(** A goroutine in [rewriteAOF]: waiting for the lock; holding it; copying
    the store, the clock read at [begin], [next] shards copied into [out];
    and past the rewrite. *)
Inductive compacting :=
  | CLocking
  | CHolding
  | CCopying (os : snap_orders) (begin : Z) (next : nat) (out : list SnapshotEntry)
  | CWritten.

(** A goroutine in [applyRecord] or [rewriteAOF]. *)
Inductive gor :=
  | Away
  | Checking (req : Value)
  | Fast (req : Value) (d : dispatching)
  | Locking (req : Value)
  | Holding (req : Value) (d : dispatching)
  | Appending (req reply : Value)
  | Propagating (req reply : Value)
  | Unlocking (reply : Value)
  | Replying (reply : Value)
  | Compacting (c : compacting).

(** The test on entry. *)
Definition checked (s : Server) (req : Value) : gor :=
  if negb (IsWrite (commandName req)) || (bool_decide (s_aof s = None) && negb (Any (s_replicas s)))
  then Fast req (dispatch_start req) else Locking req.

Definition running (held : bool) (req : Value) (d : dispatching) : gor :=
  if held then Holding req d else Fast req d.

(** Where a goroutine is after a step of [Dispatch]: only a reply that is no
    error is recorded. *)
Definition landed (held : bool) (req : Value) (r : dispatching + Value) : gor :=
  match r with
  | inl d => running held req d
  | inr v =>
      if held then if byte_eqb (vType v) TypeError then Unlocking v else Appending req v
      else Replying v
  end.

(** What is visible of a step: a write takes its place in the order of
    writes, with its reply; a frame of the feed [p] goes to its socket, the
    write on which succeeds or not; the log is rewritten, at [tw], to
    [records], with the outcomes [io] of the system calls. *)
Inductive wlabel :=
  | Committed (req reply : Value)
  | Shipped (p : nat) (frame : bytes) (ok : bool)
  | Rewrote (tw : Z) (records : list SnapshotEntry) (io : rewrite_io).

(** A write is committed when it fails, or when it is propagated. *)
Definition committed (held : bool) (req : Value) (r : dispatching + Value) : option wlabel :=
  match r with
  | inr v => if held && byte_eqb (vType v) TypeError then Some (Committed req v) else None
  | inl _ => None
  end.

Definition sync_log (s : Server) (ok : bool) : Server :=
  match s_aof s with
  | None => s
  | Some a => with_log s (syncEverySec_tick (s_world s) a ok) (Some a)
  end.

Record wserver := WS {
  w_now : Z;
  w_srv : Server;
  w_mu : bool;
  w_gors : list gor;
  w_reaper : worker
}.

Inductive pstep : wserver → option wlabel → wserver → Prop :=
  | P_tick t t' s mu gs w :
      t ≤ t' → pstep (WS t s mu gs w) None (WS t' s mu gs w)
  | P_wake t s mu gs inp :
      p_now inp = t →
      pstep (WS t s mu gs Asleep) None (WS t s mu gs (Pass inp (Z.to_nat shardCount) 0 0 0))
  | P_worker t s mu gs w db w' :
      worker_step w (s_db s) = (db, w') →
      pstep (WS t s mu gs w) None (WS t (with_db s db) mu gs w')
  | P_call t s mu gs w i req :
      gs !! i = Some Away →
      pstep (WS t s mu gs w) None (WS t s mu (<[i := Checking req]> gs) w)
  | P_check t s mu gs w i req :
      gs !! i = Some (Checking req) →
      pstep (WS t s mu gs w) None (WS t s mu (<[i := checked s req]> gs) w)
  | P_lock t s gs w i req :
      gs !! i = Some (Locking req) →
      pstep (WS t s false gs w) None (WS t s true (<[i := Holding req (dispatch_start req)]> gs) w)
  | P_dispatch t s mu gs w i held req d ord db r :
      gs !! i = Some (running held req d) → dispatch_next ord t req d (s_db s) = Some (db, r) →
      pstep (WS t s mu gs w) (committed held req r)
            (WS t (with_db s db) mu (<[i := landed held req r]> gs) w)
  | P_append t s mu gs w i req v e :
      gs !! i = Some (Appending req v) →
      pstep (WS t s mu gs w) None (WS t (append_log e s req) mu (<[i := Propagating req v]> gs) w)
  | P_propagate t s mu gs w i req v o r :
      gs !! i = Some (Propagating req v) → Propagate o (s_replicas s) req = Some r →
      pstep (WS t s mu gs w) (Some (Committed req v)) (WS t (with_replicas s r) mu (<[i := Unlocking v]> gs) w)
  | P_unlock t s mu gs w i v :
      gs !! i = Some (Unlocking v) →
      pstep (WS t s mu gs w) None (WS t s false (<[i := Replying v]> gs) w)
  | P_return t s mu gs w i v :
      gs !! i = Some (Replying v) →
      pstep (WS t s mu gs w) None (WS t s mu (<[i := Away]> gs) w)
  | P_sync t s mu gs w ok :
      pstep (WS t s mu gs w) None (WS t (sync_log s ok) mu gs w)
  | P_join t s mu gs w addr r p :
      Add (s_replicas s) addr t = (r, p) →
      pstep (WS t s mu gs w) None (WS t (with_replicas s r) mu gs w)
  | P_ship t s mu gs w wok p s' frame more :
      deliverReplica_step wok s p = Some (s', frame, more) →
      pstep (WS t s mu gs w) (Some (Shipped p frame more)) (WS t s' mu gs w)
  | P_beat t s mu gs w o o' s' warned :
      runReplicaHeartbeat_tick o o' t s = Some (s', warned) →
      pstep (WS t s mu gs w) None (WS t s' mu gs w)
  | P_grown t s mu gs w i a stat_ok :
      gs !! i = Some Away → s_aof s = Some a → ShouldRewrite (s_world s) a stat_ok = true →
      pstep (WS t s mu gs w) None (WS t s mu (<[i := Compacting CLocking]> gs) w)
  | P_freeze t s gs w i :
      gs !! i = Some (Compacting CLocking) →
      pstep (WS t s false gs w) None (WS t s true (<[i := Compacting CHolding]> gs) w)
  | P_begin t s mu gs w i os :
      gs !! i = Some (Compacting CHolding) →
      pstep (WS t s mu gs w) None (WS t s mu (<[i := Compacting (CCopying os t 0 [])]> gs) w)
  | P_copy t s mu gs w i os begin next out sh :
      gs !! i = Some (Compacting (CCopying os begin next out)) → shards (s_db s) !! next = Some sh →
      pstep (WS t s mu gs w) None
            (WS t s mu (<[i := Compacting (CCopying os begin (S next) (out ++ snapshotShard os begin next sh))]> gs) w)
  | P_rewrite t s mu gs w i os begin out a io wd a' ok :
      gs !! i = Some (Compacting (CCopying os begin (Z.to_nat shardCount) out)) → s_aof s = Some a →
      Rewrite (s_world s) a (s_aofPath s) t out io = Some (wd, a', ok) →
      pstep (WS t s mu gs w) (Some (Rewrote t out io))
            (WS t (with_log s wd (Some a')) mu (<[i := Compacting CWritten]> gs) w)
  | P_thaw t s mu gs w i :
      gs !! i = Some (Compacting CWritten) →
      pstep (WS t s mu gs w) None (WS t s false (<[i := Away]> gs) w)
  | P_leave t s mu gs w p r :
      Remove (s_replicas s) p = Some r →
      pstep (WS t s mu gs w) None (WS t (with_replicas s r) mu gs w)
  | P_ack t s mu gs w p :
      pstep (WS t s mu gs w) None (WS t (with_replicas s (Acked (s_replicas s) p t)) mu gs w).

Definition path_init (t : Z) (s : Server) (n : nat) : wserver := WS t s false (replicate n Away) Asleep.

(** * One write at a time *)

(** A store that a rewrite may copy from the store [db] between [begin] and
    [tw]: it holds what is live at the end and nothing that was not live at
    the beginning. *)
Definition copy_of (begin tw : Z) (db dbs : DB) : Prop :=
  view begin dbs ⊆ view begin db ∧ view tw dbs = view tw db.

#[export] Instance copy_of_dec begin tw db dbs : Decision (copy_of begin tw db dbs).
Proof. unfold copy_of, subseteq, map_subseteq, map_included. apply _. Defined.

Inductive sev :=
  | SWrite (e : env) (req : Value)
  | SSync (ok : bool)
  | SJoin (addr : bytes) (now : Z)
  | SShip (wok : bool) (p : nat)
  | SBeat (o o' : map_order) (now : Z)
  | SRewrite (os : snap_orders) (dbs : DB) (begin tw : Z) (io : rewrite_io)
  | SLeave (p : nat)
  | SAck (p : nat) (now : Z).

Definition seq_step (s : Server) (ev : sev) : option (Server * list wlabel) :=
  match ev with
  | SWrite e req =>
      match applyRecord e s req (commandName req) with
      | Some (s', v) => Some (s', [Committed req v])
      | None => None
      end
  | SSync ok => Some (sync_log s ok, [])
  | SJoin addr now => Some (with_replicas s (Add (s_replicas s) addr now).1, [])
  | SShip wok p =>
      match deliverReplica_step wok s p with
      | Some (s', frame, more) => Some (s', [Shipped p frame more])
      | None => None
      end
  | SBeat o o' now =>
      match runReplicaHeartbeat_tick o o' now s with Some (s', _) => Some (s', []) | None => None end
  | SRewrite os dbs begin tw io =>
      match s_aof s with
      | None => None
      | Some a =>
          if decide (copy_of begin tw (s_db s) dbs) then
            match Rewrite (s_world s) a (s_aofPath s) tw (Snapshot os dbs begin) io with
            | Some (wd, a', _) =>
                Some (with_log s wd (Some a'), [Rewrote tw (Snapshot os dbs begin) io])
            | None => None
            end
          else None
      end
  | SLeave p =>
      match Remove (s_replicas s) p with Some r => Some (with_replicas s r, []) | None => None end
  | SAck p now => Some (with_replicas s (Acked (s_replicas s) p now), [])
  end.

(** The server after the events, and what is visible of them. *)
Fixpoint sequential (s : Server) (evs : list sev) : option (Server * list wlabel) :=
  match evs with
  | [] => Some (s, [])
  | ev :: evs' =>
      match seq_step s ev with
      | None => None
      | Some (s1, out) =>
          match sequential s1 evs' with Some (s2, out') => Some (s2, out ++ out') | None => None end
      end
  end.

+--

Copy out only the lines above from the one with "view begin dbs" to the one with "match seq_step s ev with", inclusive, exactly as they stand.

*Reply to the task*:
  view begin dbs ⊆ view begin db ∧ view tw dbs = view tw db.

#[export] Instance copy_of_dec begin tw db dbs : Decision (copy_of begin tw db dbs).
Proof. unfold copy_of, subseteq, map_subseteq, map_included. apply _. Defined.

Inductive sev :=
  | SWrite (e : env) (req : Value)
  | SSync (ok : bool)
  | SJoin (addr : bytes) (now : Z)
  | SShip (wok : bool) (p : nat)
  | SBeat (o o' : map_order) (now : Z)
  | SRewrite (os : snap_orders) (dbs : DB) (begin tw : Z) (io : rewrite_io)
  | SLeave (p : nat)
  | SAck (p : nat) (now : Z).

Definition seq_step (s : Server) (ev : sev) : option (Server * list wlabel) :=
  match ev with
  | SWrite e req =>
      match applyRecord e s req (commandName req) with
      | Some (s', v) => Some (s', [Committed req v])
      | None => None
      end
  | SSync ok => Some (sync_log s ok, [])
  | SJoin addr now => Some (with_replicas s (Add (s_replicas s) addr now).1, [])
  | SShip wok p =>
      match deliverReplica_step wok s p with
      | Some (s', frame, more) => Some (s', [Shipped p frame more])
      | None => None
      end
  | SBeat o o' now =>
      match runReplicaHeartbeat_tick o o' now s with Some (s', _) => Some (s', []) | None => None end
  | SRewrite os dbs begin tw io =>
      match s_aof s with
      | None => None
      | Some a =>
          if decide (copy_of begin tw (s_db s) dbs) then
            match Rewrite (s_world s) a (s_aofPath s) tw (Snapshot os dbs begin) io with
            | Some (wd, a', _) =>
                Some (with_log s wd (Some a'), [Rewrote tw (Snapshot os dbs begin) io])
            | None => None
            end
          else None
      end
  | SLeave p =>
      match Remove (s_replicas s) p with Some r => Some (with_replicas s r, []) | None => None end
  | SAck p now => Some (with_replicas s (Acked (s_replicas s) p now), [])
  end.

(** The server after the events, and what is visible of them. *)
Fixpoint sequential (s : Server) (evs : list sev) : option (Server * list wlabel) :=
  match evs with
  | [] => Some (s, [])
  | ev :: evs' =>
      match seq_step s ev with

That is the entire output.